**Directions for this task:**
Lines to return, exactly: from the line with "unfold infer_type. destruct" to the line with "nb _. unfold validate_notebook_model." in the entries below, both included.

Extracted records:
┄┄┄┄┄┄┄┄┄┄

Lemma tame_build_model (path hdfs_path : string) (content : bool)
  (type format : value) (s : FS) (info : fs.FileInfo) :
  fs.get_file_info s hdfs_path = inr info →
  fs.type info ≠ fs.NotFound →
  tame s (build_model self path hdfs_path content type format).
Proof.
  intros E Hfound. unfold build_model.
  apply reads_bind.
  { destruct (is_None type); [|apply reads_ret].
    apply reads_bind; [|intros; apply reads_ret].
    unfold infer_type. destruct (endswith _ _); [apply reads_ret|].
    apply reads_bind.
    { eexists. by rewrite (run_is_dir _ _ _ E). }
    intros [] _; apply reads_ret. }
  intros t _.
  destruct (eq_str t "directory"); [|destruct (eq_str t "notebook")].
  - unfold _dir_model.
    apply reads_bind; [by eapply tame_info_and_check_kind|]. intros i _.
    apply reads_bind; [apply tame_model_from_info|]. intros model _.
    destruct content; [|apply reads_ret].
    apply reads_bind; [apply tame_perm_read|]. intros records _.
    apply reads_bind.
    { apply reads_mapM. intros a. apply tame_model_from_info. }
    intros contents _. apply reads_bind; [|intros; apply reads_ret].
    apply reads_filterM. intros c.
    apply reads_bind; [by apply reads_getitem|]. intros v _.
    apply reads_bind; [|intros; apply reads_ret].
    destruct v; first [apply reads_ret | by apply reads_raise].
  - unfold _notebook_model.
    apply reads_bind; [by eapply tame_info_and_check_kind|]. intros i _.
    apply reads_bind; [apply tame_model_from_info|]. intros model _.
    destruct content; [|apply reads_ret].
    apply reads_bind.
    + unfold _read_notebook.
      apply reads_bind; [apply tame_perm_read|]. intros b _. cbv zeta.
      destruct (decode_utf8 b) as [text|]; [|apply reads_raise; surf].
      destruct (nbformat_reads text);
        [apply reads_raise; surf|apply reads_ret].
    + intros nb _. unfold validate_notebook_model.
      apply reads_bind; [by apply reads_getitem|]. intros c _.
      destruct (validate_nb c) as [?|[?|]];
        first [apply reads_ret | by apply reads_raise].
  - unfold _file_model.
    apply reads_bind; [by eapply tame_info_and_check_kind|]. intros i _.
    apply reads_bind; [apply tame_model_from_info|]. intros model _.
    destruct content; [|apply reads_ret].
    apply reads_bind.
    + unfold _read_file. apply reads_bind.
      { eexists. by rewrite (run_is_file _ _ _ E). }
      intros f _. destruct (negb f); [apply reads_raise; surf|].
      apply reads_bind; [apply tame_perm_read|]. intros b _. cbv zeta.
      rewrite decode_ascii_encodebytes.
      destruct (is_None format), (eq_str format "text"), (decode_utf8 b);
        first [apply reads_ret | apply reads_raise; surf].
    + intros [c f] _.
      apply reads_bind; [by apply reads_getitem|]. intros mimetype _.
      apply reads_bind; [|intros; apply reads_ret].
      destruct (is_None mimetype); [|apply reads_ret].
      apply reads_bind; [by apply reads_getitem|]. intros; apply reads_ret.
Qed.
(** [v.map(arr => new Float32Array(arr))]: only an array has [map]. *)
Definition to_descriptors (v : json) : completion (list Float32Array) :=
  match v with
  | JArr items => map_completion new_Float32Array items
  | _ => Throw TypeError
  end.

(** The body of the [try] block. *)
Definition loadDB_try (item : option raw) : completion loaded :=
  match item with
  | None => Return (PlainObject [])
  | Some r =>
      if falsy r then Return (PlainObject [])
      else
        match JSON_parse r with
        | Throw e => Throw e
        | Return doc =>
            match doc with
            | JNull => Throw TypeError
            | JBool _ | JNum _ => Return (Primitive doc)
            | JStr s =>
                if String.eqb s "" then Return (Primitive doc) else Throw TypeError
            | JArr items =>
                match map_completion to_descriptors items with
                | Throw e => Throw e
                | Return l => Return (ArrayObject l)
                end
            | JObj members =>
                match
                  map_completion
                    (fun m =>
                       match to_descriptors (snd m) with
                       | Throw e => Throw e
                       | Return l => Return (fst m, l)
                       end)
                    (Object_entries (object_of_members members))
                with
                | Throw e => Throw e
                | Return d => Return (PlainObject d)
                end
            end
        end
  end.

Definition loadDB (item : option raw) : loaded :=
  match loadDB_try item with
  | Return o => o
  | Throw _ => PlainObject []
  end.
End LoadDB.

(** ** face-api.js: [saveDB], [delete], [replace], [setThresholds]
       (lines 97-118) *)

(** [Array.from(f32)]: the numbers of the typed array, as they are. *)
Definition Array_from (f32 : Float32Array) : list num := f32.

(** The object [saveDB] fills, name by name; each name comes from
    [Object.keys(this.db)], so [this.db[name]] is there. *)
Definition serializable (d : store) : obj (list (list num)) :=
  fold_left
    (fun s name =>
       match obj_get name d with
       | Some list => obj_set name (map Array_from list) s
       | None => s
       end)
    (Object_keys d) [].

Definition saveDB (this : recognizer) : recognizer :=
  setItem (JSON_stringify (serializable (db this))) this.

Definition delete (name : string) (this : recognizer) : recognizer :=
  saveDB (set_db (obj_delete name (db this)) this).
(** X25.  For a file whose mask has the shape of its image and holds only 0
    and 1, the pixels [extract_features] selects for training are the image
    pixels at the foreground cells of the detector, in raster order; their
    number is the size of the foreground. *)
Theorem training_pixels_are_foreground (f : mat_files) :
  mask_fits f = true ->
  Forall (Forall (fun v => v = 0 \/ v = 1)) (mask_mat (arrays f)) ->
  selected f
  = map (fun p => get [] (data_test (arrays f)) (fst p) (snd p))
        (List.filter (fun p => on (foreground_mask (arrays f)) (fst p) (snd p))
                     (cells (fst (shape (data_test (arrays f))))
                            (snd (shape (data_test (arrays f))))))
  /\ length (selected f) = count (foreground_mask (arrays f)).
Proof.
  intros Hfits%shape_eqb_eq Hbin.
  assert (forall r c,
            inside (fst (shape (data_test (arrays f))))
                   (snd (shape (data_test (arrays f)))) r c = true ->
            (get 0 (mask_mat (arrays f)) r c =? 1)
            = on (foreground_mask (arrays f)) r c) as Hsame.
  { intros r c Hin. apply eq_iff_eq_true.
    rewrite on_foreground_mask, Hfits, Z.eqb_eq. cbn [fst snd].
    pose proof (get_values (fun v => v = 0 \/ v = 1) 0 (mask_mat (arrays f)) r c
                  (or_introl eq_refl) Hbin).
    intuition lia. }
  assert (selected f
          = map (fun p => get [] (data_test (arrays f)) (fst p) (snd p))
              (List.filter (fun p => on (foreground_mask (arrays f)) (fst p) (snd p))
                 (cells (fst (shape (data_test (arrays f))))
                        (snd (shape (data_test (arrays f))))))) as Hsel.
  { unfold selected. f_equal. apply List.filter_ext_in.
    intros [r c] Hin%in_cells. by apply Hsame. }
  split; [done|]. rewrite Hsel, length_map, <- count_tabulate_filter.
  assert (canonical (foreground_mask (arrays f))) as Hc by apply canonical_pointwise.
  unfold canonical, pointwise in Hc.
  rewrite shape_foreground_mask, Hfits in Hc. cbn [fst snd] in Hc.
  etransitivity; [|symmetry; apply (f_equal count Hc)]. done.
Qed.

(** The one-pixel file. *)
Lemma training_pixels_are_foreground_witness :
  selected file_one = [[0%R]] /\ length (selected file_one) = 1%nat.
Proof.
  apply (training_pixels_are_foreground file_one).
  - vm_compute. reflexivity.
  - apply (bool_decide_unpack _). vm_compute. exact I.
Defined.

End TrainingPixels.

┄┄┄┄┄┄┄┄┄┄

**Answer section:**
    unfold infer_type. destruct (endswith _ _); [apply reads_ret|].
    apply reads_bind.
    { eexists. by rewrite (run_is_dir _ _ _ E). }
    intros [] _; apply reads_ret. }
  intros t _.
  destruct (eq_str t "directory"); [|destruct (eq_str t "notebook")].
  - unfold _dir_model.
    apply reads_bind; [by eapply tame_info_and_check_kind|]. intros i _.
    apply reads_bind; [apply tame_model_from_info|]. intros model _.
    destruct content; [|apply reads_ret].
    apply reads_bind; [apply tame_perm_read|]. intros records _.
    apply reads_bind.
    { apply reads_mapM. intros a. apply tame_model_from_info. }
    intros contents _. apply reads_bind; [|intros; apply reads_ret].
    apply reads_filterM. intros c.
    apply reads_bind; [by apply reads_getitem|]. intros v _.
    apply reads_bind; [|intros; apply reads_ret].
    destruct v; first [apply reads_ret | by apply reads_raise].
  - unfold _notebook_model.
    apply reads_bind; [by eapply tame_info_and_check_kind|]. intros i _.
    apply reads_bind; [apply tame_model_from_info|]. intros model _.
    destruct content; [|apply reads_ret].
    apply reads_bind.
    + unfold _read_notebook.
      apply reads_bind; [apply tame_perm_read|]. intros b _. cbv zeta.
      destruct (decode_utf8 b) as [text|]; [|apply reads_raise; surf].
      destruct (nbformat_reads text);
        [apply reads_raise; surf|apply reads_ret].
    + intros nb _. unfold validate_notebook_model.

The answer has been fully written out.